Having liked what I had just discovered, I started to do some research about it. Then I was thrilled to learn that, whereas Google Analytics is already considered illegal in several European countries, Plausible is compliant with GDPR (General Data Protection Regulation - E.U.), CCPA (California Consumer Privacy Act), and PECR (Privacy and Electronic Communications Regulations - U.K.).
I was pretty sure about the ethical superiority of Plausible over Google Analytics, but there was just a little issue. Google Analytics was free. Plausible cost six dollars a month. After doing the math and understanding that six dollars would be the total cost of using Plausible on all the websites I had at that time, and that it wouldn't increase while the number of page views for all my websites wasn't greater than 10k a month, I decided to make the leap. Later, after checking out the terrible UI of Google Analytics 4, I couldn't be more certain about my decision.
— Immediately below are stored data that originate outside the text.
(** [write] adds one element, and drops the oldest one of a full buffer. *)
Lemma write_effect s v :
  wf s →
  ∃ s', Base.write v s = Done s' ∧ wf s' ∧
        Base.size s' = Z.min (Base.size s + 1) Cap ∧
        contents s'
          = (if Base.full s then drop 1 (contents s) else contents s) ++ [v].
Proof.
  intros Hwf. pose proof (length_bound s Hwf) as Hb.
  destruct (ref_write _ _ _ _ R v s Hwf) as (s' & Hw & Hwf' & Hc).
  exists s'. split; [exact Hw|]. split; [exact Hwf'|].
  rewrite (size_length s' Hwf'), (size_length s Hwf), (full_length s Hwf), Hc.
  unfold Contract.write, Contract.full, Contract.size.
  destruct (Z.eqb_spec (Z.of_nat (length (contents s))) Cap) as [Heq|Hne].
  - split; [|reflexivity]. rewrite length_app, length_drop. simpl. lia.
  - split; [|reflexivity]. rewrite length_app. simpl. lia.
Qed.

(** [read] on a buffer that is not empty removes the oldest element. *)
Lemma read_effect s :
  wf s → Base.empty s = false →
  ∃ x s', Base.read s = Done (Some x, s') ∧ wf s' ∧
          Base.size s' = Base.size s - 1 ∧ Base.full s' = false ∧
          contents s = x :: contents s'.
Proof.
  intros Hwf He. pose proof (length_bound s Hwf) as Hb.
  rewrite (empty_length s Hwf) in He. apply Z.eqb_neq in He.
  destruct (ref_read _ _ _ _ R s Hwf) as (s' & Hr & Hwf' & Hc).
  destruct (contents s) as [|x q] eqn:Hq; [simpl in He; lia|].
  simpl in Hr, Hc. exists x, s'. split; [exact Hr|]. split; [exact Hwf'|].
  rewrite (size_length s' Hwf'), (size_length s Hwf), (full_length s' Hwf'), Hc, Hq.
  simpl length in *. repeat split; lia.
Qed.

(** Reading [size()] times returns the live elements, oldest first; the
    buffer is then empty and a further [read] returns nothing. *)
Lemma drain s :
  wf s →
  results impl (replicate (Z.to_nat (Base.size s)) Read ++ [Read; Empty]) s
  = Done (map (λ v, RRead (Some v)) (contents s) ++ [RRead None; RBool true]).
Proof.
  intros Hwf.
  rewrite (RefinementFacts.results_refines _ Cap _ _ R) by exact Hwf.
  rewrite (size_length s Hwf), Nat2Z.id. unfold results.
  rewrite (CallFacts.run_app contract _ _ _ _ _
             (ContractFacts.run_reads Cap (contents s))).
  reflexivity.
Qed.

(** States with the same live elements cannot be told apart. *)
Lemma same_contents s1 s2 os :
  wf s1 → wf s2 → contents s1 = contents s2 →
  results impl os s1 = results impl os s2.
Proof.
  intros Hwf1 Hwf2 Hc.
  rewrite !(RefinementFacts.results_refines _ Cap _ _ R) by assumption.
  rewrite Hc. reflexivity.
Qed.

End Laws.
End RefinementLaws.

(** ** [GuardElemRingBuffer] refines the contract *)

Module GuardElemFacts.
Import GuardElem.
Section Facts.
Context {T : Type} (Cap : Z).
Hypothesis Cap_range : 1 ≤ Cap < SizeT.SIZE_MAX.
Implicit Types (s : t T) (i : Z).

Lemma phys_lt_modulus : 0 < Cap + 1 < SizeT.modulus.
Proof. pose proof Cap_range as Hc. unfold SizeT.SIZE_MAX in Hc. lia. Qed.

Lemma true_capacity_eq : true_capacity Cap = Cap + 1.
Proof.
  unfold true_capacity. apply SizeTFacts.add_small.
  pose proof phys_lt_modulus. lia.
Qed.

Lemma phys_range : 1 ≤ Cap + 1 ≤ SizeT.SIZE_MAX.
Proof. lia. Qed.

Lemma guard_idx_increment_next i :
  idx_increment Cap i = Ring.next (Cap + 1) i.
Proof. unfold idx_increment, Ring.next. rewrite true_capacity_eq. reflexivity. Qed.

Lemma guard_idx_increment_eq i :
  0 ≤ i < Cap + 1 →
  idx_increment Cap i = if i + 1 =? Cap + 1 then 0 else i + 1.
Proof.
  intros Hi. rewrite guard_idx_increment_next.
  apply RingFacts.next_eq; [exact phys_range | exact Hi].
Qed.

Lemma wf_unfold s :
  wf Cap s ↔
  0 ≤ head s < Cap + 1 ∧ 0 ≤ tail s < Cap + 1 ∧
  Z.of_nat (length (buf s)) = Cap + 1.
Proof. unfold wf. rewrite true_capacity_eq. reflexivity. Qed.

Lemma full_eq s :
  wf Cap s →
  full Cap s = ((if head s + 1 =? Cap + 1 then 0 else head s + 1) =? tail s).
Proof.
  intros Hwf%wf_unfold. unfold full. rewrite guard_idx_increment_eq by tauto. reflexivity.
Qed.

Lemma guard_size_eq s :
  wf Cap s →
  size Cap s =
    if tail s <=? head s then head s - tail s else Cap + 1 + head s - tail s.
Proof.
  intros Hwf. pose proof (full_eq s Hwf) as Hfull.
  apply wf_unfold in Hwf. destruct Hwf as (Hh & Ht & _).
  unfold size, capacity. rewrite Hfull, true_capacity_eq.
  pose proof phys_lt_modulus.
  split_tests; try lia;
    first [apply SizeTFacts.sub_small; lia | apply SizeTFacts.sub_add_exact; lia].
Qed.

Lemma guard_size_range s : wf Cap s → 0 ≤ size Cap s ≤ Cap.
Proof.
  intros Hwf. rewrite guard_size_eq by exact Hwf.
  apply wf_unfold in Hwf. destruct (Z.leb_spec (tail s) (head s)); lia.
Qed.

Lemma guard_full_size s : wf Cap s → full Cap s = (size Cap s =? Cap).
Proof.
  intros Hwf. rewrite full_eq, guard_size_eq by exact Hwf.
  apply wf_unfold in Hwf.
  split_tests; try reflexivity; lia.
Qed.

Lemma guard_empty_size s : wf Cap s → empty s = (size Cap s =? 0).
Proof.
  intros Hwf. unfold empty. rewrite guard_size_eq by exact Hwf.
  apply wf_unfold in Hwf.
  split_tests; try reflexivity; lia.
Qed.

(** The write cursor is [size s] slots ahead of the read cursor. *)
Lemma guard_head_offset s :
  wf Cap s → head s = (tail s + size Cap s) mod (Cap + 1).
Proof.
  intros Hwf. pose proof (guard_size_range s Hwf) as Hr.
  rewrite (RingFacts.offset_eq (Cap + 1)) by (apply wf_unfold in Hwf; lia).
  rewrite guard_size_eq in * by exact Hwf. apply wf_unfold in Hwf.
  split_tests; lia.
Qed.

Lemma guard_contents_length s :
  wf Cap s → Z.of_nat (length (contents Cap s)) = size Cap s.
Proof.
  intros Hwf. pose proof (guard_size_range s Hwf). unfold contents.
  rewrite true_capacity_eq.
  rewrite (RingFacts.window_length (Cap + 1) phys_range)
    by (apply wf_unfold in Hwf; tauto).
  lia.
Qed.

Lemma guard_contract_full s :
  wf Cap s → Contract.full Cap (contents Cap s) = full Cap s.
Proof.
  intros Hwf. unfold Contract.full, Contract.size.
  rewrite guard_contents_length, guard_full_size by exact Hwf. reflexivity.
Qed.

Lemma guard_write_refines data s :
  wf Cap s →
  ∃ s', write Cap data s = Done s' ∧ wf Cap s' ∧
        contents Cap s' = Contract.write Cap data (contents Cap s).
Proof.
  intros Hwf.
  pose proof (guard_size_range s Hwf) as Hsz.
  pose proof (guard_head_offset s Hwf) as Hoff.
  pose proof (guard_full_size s Hwf) as Hfs.
  pose proof (full_eq s Hwf) as Hfe.
  pose proof (guard_size_eq s Hwf) as Hse.
  unfold Contract.write. rewrite (guard_contract_full s Hwf).
  unfold contents at 2 3. rewrite true_capacity_eq.
  apply wf_unfold in Hwf. destruct s as [h t a]. simpl in *.
  destruct Hwf as (Hh & Ht & Ha).
  unfold write, store. simpl. rewrite StdArrayFacts.set_in_bounds by lia.
  simpl. unfold move_tail_if_full.
  change (full Cap (Build h t (<[Z.to_nat h:=data]> a)))
    with (full Cap (Build h t a)).
  set (a' := <[Z.to_nat h:=data]> a).
  assert (Ha' : Z.of_nat (length a') = Cap + 1)
    by (unfold a'; rewrite length_insert; exact Ha).
  destruct (full Cap (Build h t a)) eqn:Hf; unfold move_head; simpl;
    (eexists; split; [reflexivity|]);
    match goal with |- wf Cap ?s' ∧ _ =>
      assert (Hwf' : wf Cap s')
        by (apply wf_unfold; simpl; rewrite !guard_idx_increment_eq by lia;
            split_tests; lia);
      pose proof (guard_size_eq _ Hwf') as Hse'; simpl in Hse'
    end; (split; [exact Hwf'|]); unfold contents; rewrite true_capacity_eq;
    simpl; rewrite Hse'; clear Hse' Hwf'; repeat rewrite guard_idx_increment_next.
  - (* the buffer was full: the oldest element is dropped *)
    assert (Hn : size Cap (Build h t a) = Cap) by (symmetry in Hfs; lia).
    rewrite Hn in *.
    replace (Z.to_nat (if _ <=? _ then _ else _)) with (Z.to_nat Cap)
      by (f_equal; rewrite !(RingFacts.next_eq (Cap + 1) phys_range) by lia;
          split_tests; lia).
    apply (WindowFacts.store_slides (Cap + 1) phys_range); try lia.
    rewrite Z2Nat.id by lia. exact Hoff.
  - (* there was room: the element is appended *)
    assert (Hn : size Cap (Build h t a) < Cap) by lia.
    replace (Z.to_nat (if _ <=? _ then _ else _))
      with (S (Z.to_nat (size Cap (Build h t a)))).
    + apply (WindowFacts.store_grows (Cap + 1) phys_range); try lia.
      rewrite Z2Nat.id by lia. exact Hoff.
    + rewrite <- Z2Nat.inj_succ by lia. f_equal. rewrite Hse.
      rewrite !(RingFacts.next_eq (Cap + 1) phys_range) by lia.
      split_tests; lia.
Qed.

Lemma guard_read_refines s :
  wf Cap s →
  ∃ s', read Cap s = Done (fst (Contract.read (contents Cap s)), s') ∧
        wf Cap s' ∧ contents Cap s' = snd (Contract.read (contents Cap s)).
Proof.
  intros Hwf.
  pose proof (guard_size_range s Hwf) as Hsz.
  pose proof (guard_empty_size s Hwf) as Hes.
  pose proof (guard_size_eq s Hwf) as Hse.
  unfold read. destruct (empty s) eqn:He.
  - (* nothing to read *)
    assert (Hn : size Cap s = 0) by (symmetry in Hes; lia).
    exists s. unfold contents. rewrite Hn. simpl. auto.
  - assert (Hn : 1 ≤ size Cap s) by lia.
    assert (Hq : ∃ y, buf s !! Z.to_nat (tail s) = Some y ∧
              contents Cap s =
                y :: Ring.window (Cap + 1) (buf s) (Ring.next (Cap + 1) (tail s))
                       (Z.to_nat (size Cap s - 1))).
    { unfold contents. rewrite true_capacity_eq.
      replace (Z.to_nat (size Cap s)) with (S (Z.to_nat (size Cap s - 1))) by lia.
      apply RingFacts.window_cons; apply wf_unfold in Hwf; tauto. }
    destruct Hq as (y & Hy & ->).
    apply wf_unfold in Hwf. destruct s as [h t a]. simpl in *.
    destruct Hwf as (Hh & Ht & Ha).
    rewrite (StdArrayFacts.get_lookup a t y) by (lia || exact Hy). simpl.
    eexists; split; [reflexivity|].
    match goal with |- wf Cap ?s' ∧ _ =>
      assert (Hwf' : wf Cap s')
        by (apply wf_unfold; simpl; rewrite !guard_idx_increment_eq by lia;
            split_tests; lia);
      pose proof (guard_size_eq _ Hwf') as Hse'; simpl in Hse'
    end.
    split; [exact Hwf'|]. unfold contents. rewrite true_capacity_eq. simpl.
    rewrite Hse', Hse, !guard_idx_increment_next. f_equal. f_equal.
    rewrite !(RingFacts.next_eq (Cap + 1) phys_range) by lia.
    split_tests; lia.
Qed.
Pitsby's website footer and Plausible's public dashboard
My personal website was the first one to get Plausible installed and, little by little, it got installed on all the other ones: Pitsby, Taslonic, Glorious Codes. Four-Day Week and Bordiple were already born in the post-Google Analytics era and, since their first visitor, had their traffic computed by Plausible. Before finishing, I have to say how impressed I got with the ability to make my open-source websites' analytics public. Now, at the footer of each website, I can state that visitors not only enjoy a cookie-free experience but also have access to the analytics of the website they are visiting.